# Activity
Look through the records below for the line holding "(** * cppbmpfile: a". Write it out exactly, with each following line through the line holding "(** ** Public data types *)".

# Data
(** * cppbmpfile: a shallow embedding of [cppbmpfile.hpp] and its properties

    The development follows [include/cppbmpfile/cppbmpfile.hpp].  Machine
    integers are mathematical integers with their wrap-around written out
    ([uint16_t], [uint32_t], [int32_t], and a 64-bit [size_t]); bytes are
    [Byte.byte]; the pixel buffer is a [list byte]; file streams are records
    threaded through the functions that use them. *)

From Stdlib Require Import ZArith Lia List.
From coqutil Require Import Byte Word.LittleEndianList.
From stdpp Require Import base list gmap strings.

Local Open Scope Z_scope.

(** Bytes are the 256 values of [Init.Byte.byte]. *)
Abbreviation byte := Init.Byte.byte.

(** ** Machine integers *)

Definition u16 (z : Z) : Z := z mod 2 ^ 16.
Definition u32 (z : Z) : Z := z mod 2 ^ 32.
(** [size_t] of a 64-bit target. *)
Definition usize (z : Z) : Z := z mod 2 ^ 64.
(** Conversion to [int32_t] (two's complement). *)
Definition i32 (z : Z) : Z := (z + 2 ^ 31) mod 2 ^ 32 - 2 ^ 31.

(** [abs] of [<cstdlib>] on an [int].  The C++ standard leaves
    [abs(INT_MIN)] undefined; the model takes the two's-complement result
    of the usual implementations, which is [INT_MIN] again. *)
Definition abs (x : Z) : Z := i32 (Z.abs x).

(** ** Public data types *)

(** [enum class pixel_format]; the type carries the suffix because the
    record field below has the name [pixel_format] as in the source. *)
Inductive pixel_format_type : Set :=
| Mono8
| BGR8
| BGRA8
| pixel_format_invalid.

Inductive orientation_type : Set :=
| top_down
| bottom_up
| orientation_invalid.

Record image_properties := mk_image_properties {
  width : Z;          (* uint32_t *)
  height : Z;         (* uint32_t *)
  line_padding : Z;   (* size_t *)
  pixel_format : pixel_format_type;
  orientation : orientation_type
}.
* * *
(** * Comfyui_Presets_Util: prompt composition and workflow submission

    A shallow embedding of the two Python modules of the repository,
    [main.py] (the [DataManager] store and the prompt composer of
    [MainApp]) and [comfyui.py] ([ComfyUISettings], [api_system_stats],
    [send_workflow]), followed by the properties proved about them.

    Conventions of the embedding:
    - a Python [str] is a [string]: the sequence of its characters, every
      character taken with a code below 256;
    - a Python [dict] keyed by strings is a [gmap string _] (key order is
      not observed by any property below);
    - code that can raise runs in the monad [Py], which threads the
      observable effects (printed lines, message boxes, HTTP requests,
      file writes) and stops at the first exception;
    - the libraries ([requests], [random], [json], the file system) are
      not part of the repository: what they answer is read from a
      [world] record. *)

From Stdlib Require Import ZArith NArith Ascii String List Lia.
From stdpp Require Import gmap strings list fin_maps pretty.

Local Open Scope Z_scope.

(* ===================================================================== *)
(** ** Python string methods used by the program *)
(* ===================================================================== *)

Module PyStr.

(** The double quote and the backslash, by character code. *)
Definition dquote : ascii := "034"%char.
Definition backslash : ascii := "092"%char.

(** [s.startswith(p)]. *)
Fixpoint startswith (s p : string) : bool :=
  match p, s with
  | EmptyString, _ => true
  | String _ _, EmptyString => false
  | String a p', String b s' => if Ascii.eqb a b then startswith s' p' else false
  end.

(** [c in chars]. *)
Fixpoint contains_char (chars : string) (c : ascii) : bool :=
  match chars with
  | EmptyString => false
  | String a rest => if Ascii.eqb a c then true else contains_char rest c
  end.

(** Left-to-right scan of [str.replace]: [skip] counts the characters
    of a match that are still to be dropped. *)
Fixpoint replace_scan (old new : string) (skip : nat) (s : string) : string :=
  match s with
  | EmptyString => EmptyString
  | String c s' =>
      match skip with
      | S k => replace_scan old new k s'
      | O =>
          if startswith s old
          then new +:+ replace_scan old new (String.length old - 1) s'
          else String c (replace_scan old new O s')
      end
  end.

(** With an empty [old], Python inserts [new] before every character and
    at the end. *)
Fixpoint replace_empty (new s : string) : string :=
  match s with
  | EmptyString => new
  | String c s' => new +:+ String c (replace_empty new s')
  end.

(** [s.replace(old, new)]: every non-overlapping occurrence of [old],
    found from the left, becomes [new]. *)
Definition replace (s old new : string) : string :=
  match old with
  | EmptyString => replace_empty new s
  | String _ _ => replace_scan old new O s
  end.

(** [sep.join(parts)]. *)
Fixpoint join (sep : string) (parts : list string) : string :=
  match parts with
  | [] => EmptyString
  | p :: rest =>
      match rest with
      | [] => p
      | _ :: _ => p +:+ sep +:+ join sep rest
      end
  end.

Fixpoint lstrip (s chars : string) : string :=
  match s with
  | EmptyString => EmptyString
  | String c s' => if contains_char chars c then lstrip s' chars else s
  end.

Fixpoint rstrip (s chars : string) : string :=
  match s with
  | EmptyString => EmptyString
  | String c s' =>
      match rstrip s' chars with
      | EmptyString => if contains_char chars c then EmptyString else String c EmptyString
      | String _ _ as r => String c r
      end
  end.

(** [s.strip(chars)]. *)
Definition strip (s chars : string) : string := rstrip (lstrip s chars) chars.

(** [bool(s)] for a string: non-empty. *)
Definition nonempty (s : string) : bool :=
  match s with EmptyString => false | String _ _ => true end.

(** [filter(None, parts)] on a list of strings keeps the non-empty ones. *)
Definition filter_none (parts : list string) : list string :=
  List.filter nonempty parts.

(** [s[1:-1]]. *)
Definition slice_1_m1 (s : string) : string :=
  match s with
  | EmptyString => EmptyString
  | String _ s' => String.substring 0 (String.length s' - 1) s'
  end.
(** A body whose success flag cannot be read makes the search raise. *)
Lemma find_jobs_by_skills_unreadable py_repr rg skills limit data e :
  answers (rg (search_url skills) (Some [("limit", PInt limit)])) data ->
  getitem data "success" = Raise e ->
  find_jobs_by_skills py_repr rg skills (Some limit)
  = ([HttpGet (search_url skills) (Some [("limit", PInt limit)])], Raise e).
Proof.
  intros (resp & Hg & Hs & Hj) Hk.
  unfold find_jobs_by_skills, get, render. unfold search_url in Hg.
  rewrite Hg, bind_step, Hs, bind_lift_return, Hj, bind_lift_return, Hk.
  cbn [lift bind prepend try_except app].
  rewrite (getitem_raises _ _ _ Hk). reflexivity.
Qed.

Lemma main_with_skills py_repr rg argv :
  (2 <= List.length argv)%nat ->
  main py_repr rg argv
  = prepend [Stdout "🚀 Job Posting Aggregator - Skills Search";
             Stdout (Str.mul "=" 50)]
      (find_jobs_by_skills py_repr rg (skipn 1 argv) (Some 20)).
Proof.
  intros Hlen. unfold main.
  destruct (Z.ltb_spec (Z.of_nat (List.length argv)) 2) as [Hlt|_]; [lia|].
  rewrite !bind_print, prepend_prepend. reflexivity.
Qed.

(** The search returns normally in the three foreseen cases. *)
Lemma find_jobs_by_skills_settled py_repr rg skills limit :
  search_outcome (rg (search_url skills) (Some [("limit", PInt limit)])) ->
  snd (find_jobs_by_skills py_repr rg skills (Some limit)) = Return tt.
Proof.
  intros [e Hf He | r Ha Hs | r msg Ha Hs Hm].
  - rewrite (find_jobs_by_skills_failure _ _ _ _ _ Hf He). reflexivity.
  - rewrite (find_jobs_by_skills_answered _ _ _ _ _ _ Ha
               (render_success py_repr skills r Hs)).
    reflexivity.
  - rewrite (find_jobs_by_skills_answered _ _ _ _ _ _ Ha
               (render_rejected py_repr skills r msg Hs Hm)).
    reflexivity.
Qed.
==
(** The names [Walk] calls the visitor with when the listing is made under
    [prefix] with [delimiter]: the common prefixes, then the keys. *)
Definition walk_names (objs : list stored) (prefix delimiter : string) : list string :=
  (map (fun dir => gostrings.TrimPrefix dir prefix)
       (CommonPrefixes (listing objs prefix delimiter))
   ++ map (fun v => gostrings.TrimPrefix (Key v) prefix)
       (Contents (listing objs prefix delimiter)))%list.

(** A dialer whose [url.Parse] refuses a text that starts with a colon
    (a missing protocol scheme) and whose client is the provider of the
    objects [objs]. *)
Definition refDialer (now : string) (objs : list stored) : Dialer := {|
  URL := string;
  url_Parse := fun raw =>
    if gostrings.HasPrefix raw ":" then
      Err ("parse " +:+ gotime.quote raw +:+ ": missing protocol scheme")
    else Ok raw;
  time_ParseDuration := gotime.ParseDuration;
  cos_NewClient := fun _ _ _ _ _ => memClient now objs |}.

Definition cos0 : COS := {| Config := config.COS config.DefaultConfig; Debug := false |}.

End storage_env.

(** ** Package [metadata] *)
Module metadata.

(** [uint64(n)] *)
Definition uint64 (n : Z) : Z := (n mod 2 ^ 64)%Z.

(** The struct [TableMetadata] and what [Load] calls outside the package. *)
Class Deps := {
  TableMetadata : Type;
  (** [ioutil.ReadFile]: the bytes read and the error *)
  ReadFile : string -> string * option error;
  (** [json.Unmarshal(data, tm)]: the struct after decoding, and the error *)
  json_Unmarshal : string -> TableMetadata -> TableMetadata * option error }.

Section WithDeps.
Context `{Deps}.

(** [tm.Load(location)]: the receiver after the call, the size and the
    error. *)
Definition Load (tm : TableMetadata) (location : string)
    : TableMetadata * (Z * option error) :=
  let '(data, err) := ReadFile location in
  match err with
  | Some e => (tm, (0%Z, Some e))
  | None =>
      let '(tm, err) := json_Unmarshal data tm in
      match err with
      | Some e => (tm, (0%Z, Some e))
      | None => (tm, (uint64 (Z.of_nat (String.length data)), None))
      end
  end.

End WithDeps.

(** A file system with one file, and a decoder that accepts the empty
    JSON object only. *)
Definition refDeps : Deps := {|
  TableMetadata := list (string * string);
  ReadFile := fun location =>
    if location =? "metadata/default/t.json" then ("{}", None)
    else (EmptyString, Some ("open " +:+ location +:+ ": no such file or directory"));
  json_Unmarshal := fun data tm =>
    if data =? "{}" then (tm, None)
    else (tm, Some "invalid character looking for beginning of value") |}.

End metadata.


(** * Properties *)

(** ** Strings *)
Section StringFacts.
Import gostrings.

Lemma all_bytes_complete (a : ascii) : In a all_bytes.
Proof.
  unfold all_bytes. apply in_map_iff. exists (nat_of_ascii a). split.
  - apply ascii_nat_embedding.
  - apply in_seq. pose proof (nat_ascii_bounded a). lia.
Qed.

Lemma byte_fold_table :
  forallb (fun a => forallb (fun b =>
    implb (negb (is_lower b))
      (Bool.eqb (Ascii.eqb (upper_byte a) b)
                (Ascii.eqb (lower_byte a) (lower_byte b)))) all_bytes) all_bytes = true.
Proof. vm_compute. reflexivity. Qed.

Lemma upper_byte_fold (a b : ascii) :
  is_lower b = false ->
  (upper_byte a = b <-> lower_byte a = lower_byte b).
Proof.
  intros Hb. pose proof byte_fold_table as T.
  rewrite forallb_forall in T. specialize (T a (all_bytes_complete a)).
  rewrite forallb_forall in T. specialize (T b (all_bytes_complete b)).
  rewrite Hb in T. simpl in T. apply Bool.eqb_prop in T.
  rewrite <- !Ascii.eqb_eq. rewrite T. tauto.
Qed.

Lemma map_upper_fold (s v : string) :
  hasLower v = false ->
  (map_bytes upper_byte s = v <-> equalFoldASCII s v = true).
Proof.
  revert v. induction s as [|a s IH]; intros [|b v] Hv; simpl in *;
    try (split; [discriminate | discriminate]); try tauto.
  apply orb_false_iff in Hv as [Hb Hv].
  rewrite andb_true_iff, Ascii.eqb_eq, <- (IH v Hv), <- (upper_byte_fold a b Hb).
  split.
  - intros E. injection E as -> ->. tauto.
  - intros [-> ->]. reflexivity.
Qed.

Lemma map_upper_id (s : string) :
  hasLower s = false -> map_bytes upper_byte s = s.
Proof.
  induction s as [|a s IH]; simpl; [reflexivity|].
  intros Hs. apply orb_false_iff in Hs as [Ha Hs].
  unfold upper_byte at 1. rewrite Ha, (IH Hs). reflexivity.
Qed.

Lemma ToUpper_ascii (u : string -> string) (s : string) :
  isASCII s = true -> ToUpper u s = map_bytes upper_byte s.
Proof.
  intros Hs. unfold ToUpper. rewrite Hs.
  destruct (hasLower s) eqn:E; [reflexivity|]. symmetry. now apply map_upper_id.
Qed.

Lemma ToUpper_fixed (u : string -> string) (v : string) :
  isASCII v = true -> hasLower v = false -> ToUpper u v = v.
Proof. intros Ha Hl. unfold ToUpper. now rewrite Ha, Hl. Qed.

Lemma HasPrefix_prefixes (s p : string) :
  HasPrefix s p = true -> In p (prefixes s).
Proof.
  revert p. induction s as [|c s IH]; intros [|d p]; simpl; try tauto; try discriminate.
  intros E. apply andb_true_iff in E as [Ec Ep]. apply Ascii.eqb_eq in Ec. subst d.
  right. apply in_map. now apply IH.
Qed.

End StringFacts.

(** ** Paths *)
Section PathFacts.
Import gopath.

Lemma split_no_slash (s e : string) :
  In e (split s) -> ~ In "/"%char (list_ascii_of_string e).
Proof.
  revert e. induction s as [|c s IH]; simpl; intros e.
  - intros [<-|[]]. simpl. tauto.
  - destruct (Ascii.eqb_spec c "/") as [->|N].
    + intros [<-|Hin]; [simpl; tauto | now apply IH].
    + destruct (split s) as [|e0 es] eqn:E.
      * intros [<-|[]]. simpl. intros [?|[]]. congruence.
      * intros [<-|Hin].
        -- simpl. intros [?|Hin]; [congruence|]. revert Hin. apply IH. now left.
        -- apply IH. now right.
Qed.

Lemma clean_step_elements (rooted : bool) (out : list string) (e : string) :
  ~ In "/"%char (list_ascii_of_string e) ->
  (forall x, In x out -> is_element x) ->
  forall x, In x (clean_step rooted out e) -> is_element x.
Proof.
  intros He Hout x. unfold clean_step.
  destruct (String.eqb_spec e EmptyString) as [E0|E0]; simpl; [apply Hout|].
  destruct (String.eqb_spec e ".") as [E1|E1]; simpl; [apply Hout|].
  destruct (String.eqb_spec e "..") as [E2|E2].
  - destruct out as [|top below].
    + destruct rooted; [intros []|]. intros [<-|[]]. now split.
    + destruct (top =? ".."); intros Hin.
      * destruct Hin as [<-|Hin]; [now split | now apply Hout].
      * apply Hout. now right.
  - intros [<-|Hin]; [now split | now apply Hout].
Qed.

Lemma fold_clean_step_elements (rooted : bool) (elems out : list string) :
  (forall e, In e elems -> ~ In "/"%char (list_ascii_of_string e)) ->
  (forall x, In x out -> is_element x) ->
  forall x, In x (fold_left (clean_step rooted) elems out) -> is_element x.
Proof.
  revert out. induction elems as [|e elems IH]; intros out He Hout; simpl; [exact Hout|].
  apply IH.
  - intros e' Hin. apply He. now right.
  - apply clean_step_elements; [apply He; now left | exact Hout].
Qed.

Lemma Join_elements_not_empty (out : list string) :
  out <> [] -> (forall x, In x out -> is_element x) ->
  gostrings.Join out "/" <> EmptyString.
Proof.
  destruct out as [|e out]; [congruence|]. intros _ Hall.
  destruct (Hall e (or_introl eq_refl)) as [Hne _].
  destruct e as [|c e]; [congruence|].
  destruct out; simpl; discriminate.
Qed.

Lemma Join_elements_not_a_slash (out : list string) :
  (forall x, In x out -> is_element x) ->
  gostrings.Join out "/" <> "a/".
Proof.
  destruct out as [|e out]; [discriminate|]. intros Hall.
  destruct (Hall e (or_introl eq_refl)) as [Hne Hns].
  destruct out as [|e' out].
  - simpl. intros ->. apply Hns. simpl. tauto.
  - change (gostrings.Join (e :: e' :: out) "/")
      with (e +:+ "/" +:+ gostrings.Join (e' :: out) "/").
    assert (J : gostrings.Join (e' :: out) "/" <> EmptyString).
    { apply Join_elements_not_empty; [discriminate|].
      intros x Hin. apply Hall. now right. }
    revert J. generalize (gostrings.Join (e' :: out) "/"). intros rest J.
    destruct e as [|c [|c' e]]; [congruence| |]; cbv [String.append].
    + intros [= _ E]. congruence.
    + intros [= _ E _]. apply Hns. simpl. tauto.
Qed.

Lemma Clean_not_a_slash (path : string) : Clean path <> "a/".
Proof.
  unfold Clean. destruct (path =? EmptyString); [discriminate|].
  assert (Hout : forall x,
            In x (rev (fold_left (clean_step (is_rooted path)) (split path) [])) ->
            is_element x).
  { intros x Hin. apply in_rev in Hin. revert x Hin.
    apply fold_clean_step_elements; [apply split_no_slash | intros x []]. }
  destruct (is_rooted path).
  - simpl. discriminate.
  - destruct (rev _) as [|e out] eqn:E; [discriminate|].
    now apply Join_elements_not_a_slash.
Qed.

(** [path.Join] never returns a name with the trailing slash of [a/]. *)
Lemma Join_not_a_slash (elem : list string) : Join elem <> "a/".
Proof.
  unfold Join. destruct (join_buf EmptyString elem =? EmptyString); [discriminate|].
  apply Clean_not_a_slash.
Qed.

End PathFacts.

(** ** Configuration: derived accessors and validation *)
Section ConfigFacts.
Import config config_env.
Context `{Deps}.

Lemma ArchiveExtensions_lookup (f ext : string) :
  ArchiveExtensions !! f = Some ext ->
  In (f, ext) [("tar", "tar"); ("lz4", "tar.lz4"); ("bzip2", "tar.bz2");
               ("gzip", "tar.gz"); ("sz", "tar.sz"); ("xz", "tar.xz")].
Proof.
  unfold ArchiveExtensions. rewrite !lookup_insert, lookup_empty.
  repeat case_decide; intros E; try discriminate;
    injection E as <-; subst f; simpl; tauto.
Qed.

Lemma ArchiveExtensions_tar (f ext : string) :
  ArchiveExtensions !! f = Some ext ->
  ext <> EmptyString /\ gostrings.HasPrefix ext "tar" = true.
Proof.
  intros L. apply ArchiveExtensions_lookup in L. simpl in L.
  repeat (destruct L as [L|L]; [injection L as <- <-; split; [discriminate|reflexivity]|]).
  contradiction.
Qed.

# Task answer
(** * cppbmpfile: a shallow embedding of [cppbmpfile.hpp] and its properties

    The development follows [include/cppbmpfile/cppbmpfile.hpp].  Machine
    integers are mathematical integers with their wrap-around written out
    ([uint16_t], [uint32_t], [int32_t], and a 64-bit [size_t]); bytes are
    [Byte.byte]; the pixel buffer is a [list byte]; file streams are records
    threaded through the functions that use them. *)

From Stdlib Require Import ZArith Lia List.
From coqutil Require Import Byte Word.LittleEndianList.
From stdpp Require Import base list gmap strings.

Local Open Scope Z_scope.

(** Bytes are the 256 values of [Init.Byte.byte]. *)
Abbreviation byte := Init.Byte.byte.

(** ** Machine integers *)

Definition u16 (z : Z) : Z := z mod 2 ^ 16.
Definition u32 (z : Z) : Z := z mod 2 ^ 32.
(** [size_t] of a 64-bit target. *)
Definition usize (z : Z) : Z := z mod 2 ^ 64.
(** Conversion to [int32_t] (two's complement). *)
Definition i32 (z : Z) : Z := (z + 2 ^ 31) mod 2 ^ 32 - 2 ^ 31.

(** [abs] of [<cstdlib>] on an [int].  The C++ standard leaves
    [abs(INT_MIN)] undefined; the model takes the two's-complement result
    of the usual implementations, which is [INT_MIN] again. *)
Definition abs (x : Z) : Z := i32 (Z.abs x).

(** ** Public data types *)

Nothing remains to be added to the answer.